The Faithful by Juliet West

the faithful

My enormous thanks to Jess Duffy at Pan Macmillan for a copy of The Faithful by Juliet West in return for an honest review and my apologies that it has taken so long to read it!

The Faithful was published by Mantle, an imprint of Pan Macmillan on 15th June 2017 and is available for purchase through these links.

The Faithful

the faithful

July 1935. In the village of Aldwick on the Sussex coast, sixteen-year-old Hazel faces a long, dull summer with just her self-centred mother Francine for company. But then Francine decamps to London with her lover Charles, Oswald Mosley’s blackshirts arrive in Aldwick, and Hazel’s summer suddenly becomes more interesting. She finds herself befriended by two very different people: Lucia, an upper-class blackshirt, passionate about the cause; and Tom, a young working-class boy, increasingly scornful of Mosley’s rhetoric. In the end, though, it is Tom who wins Hazel’s heart – and Hazel who breaks his.

Autumn 1936. Now living in London, Hazel has grown up fast over the past year. But an encounter with Tom sends her into freefall. He must never know why she cut off all contact last summer, betraying the promises they’d made. Yet Hazel isn’t the only one with secrets. Nor is she the only one with a reason to keep the two of them apart . . .

From the beaches of Sussex to the battlefields of civil war Spain, The Faithful is a rich and gripping tale of love, deception and desire.

My Review of The Faithful

It’s the mid 1930s and the fascists and communists are on the rise so when Hazel and Tom’s lives collide there will be reverberations.

Oh my goodness. The Faithful is exactly my kind of read. Firstly, there’s an era I didn’t know too much about so that reading The Faithful enriched my understanding of British history just prior to the Second World War. The balance of brilliantly researched authentic detail and wonderful fiction is spot on. Every syllable adds depth and nuance to the narrative so that I felt the tensions and the passions just as much as the characters did.

I thought Juliet West’s writing was so skilful. I loved the prophetic imagery so that, at times, The Faithful feels almost Shakespearean in its quality and I kept thinking of Macbeth with the portents woven throughout. It’s difficult to say too much without spoiling the superb plot.

The narrative is taut and affecting.

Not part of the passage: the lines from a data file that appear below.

(** Cancelling an entry, or firing its signal, keeps it in order. *)
Lemma claim_cancellation_ok c p entry :
  entry_ok c p entry -> entry_ok c p (claim_cancellation entry).
Proof.
  intros [Ho Hk]. unfold claim_cancellation. case_bool_decide as Hp; [|done].
  rewrite Hp in Hk. destruct Hk as (Hu & Hs & _). split; [done|]. cbn. rewrite Hs.
  split; [by left|]. intros r Hr. by destruct p.
Qed.

Lemma fire_ok c p entry : entry_ok c p entry -> entry_ok c p (fire entry).
Proof.
  intros [Ho Hk]. split; [done|]. cbn. destruct (owner entry).
  - destruct Hk as (? & -> & ?). done.
  - destruct Hk as ([-> | ->] & ?); auto.
  - destruct Hk as (? & ->). done.
Qed.

Lemma claim_cancellation_outcome entry : outcome (claim_cancellation entry) = outcome entry.
Proof. unfold claim_cancellation. by case_bool_decide. Qed.

(** An entry whose owner is still pending has published nothing, if a task
    drives it; an entry no task drives is never pending. *)
Lemma driven l0 h l e entry :
  host_ok l0 h l -> entries h !! e = Some entry -> e ∈ task_entry <$> tasks h ->
  outcome entry = Pending.
Proof.
  intros Hh He Hin. apply list_elem_of_fmap in Hin as (t & -> & Ht).
  pose proof (ok_tasks _ _ _ Hh) as Hall. rewrite Forall_forall in Hall.
  destruct (ok_entry _ _ _ _ (Hall t Ht)) as (entry' & He' & Hp & _). congruence.
Qed.

(** Mapping a function over the entries the in-flight set names. *)
Lemma map_entries_ok l0 h l es (touched : nat -> Prop) g :
  host_ok l0 h l ->
  (forall e, es !! e = entries h !! e \/ (touched e /\ es !! e = g <$> entries h !! e)) ->
  (forall e, touched e -> e ∈ task_entry <$> tasks h \/ forall entry, owner (g entry) = owner entry) ->
  (forall entry, outcome (g entry) = outcome entry) ->
  (forall c p entry, entry_ok c p entry -> entry_ok c p (g entry)) ->
  host_ok l0 (set_entries es h) l.
Proof.
  intros Hh Hes Htouch Hout Hok. apply set_entries_ok; [done| | |].
  - intros t entry Ht He Hentry. destruct (Hes (task_entry t)) as [-> |[_ ->]]; [eauto|].
    rewrite He. eauto.
  - intros e [x Hx]. destruct (Hes e) as [E|[_ E]]; rewrite E in Hx; [by eexists|].
    destruct (entries h !! e); [by eexists|done].
  - intros e entry r He Hr Ho. destruct (Hes e) as [E|[Ht E]]; rewrite E in He.
    + by eapply ok_published.
    + destruct (entries h !! e) as [entry'|] eqn:Ee; [|done]. cbn in He. injection He as <-.
      rewrite Hout in Hr. destruct (Htouch e Ht) as [Hin|Hsame].
      * by rewrite (driven _ _ _ _ _ Hh Ee Hin) in Hr.
      * rewrite Hsame in Ho. by eapply ok_published.
Qed.

Lemma cancel_ok l0 h l id : host_ok l0 h l -> host_ok l0 (cancel h id) l.
Proof.
  intros Hh. unfold cancel. destruct (inflight h !! id) as [e|] eqn:E; [|done].
  apply (map_entries_ok _ _ _ _ (fun e' => e' = e) claim_cancellation); [done| | | |].
  - intros e'. unfold claim_cancellation_of.
    destruct (decide (e' = e)) as [->|]; [right|left]; rewrite ?lookup_alter_eq; [done|].
    by rewrite lookup_alter_ne.
  - intros ? ->. left. destruct (ok_map _ _ _ Hh id e E) as (t & Ht & _ & <- & _).
    by apply list_elem_of_fmap_2.
  - apply claim_cancellation_outcome.
  - apply claim_cancellation_ok.
Qed.

Lemma cancel_all_ok l0 h l : host_ok l0 h l -> host_ok l0 (cancel_all h) l.
Proof.
  intros Hh. apply (map_entries_ok _ _ _ _
    (fun e => exists id, inflight h !! id = Some e) claim_cancellation); [done| | | |].
  - intros e. unfold claim_cancellations. rewrite map_lookup_imap.
    case_bool_decide as Hd.
    + right. split; [|by destruct (entries h !! e)].
      apply Exists_exists in Hd as ([id e'] & Hin & <-). apply elem_of_map_to_list in Hin.
      by exists id.
    + left. by destruct (entries h !! e).
  - intros e [id E]. left. destruct (ok_map _ _ _ Hh id e E) as (t & Ht & _ & <- & _).
    by apply list_elem_of_fmap_2.
  - apply claim_cancellation_outcome.
  - apply claim_cancellation_ok.
Qed.

Lemma fire_step_ok l0 h l e :
  host_ok l0 h l -> host_ok l0 (set_entries (alter fire e (entries h)) h) l.
Proof.
  intros Hh. apply (map_entries_ok _ _ _ _ (fun e' => e' = e) fire); [done| | | |].
  - intros e'. destruct (decide (e' = e)) as [->|]; [right|left]; rewrite ?lookup_alter_eq; [done|].
    by rewrite lookup_alter_ne.
  - intros ? ->. by right.
  - done.
  - apply fire_ok.
Qed.

Lemma set_closed_ok l0 h l :
  host_ok l0 h l ->
  (forall t entry, t ∈ tasks h -> entries h !! task_entry t = Some entry ->
     owner entry <> OwnerPending) ->
  host_ok l0 (set_closed h) l.
Proof.
  intros [? Ht ? ? ? ? ? ? ? ?] Hp. split; cbn; try done.
  rewrite Forall_forall in Ht. apply Forall_forall. intros t Hin.
  destruct (Ht t Hin) as [(entry & He & Ho & Hk) ? ? ? ?]. split; cbn; try done.
  exists entry. split; [done|]. split; [done|]. specialize (Hp t entry Hin He).
  by destruct (owner entry).
Qed.

Lemma claim_cancellation_owner entry : owner (claim_cancellation entry) <> OwnerPending.
Proof. unfold claim_cancellation. by case_bool_decide. Qed.

(** After [claim_cancellations] no running task owns its settlement still. *)
Lemma cancel_all_claims l0 h l t entry :
  host_ok l0 h l -> t ∈ tasks h -> entries (cancel_all h) !! task_entry t = Some entry ->
  owner entry <> OwnerPending.
Proof.
  intros Hh Ht. pose proof (ok_tasks _ _ _ Hh) as Hall. rewrite Forall_forall in Hall.
  destruct (Hall t Ht) as [(entry' & He & Ho & Hk) Hin ? ? ?].
  cbn. unfold claim_cancellations. rewrite map_lookup_imap, He. cbn. intros [= <-].
  case_bool_decide as Hd; [apply claim_cancellation_owner|].
  intros Hp. rewrite Hp in Hk. destruct Hk as (Hu & _). apply Hd.
  apply Exists_exists. exists (task_id t, task_entry t). split; [|done].
  apply elem_of_map_to_list, Hin. by destruct (task_phase t).
Qed.

Lemma begin_close_ok l0 h l : host_ok l0 h l -> host_ok l0 (begin_close h) l.
Proof.
  intros Hh. apply set_closed_ok; [by apply cancel_all_ok|].
  intros t entry Ht. by eapply cancel_all_claims.
Qed.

I slowed down my reading towards the end as I knew how I wanted the story to end but until the last few pages I didn’t know if Juliet West had the same ideas for Hazel as I did and you’ll have to read The Faithful for yourself to see what I mean! Revelations reverberate and shock throughout and the layers of deceit pervading everything from the most mundane through the political to characters’ self-deceptions are realistic and disturbing. I hated Bea’s actions, for example, but her desperate need to belong and to maintain her family makes them completely understandable.

Indeed, I am slightly in awe of the way in which Juliet West manipulated me as a reader when it came to character. Francine is quite vile, but she’s equally vulnerable and pitiful so that although I wanted to loathe her, she had my sympathy instead. Even the louche Charles had my grudging understanding. This is characterisation at its most sophisticated.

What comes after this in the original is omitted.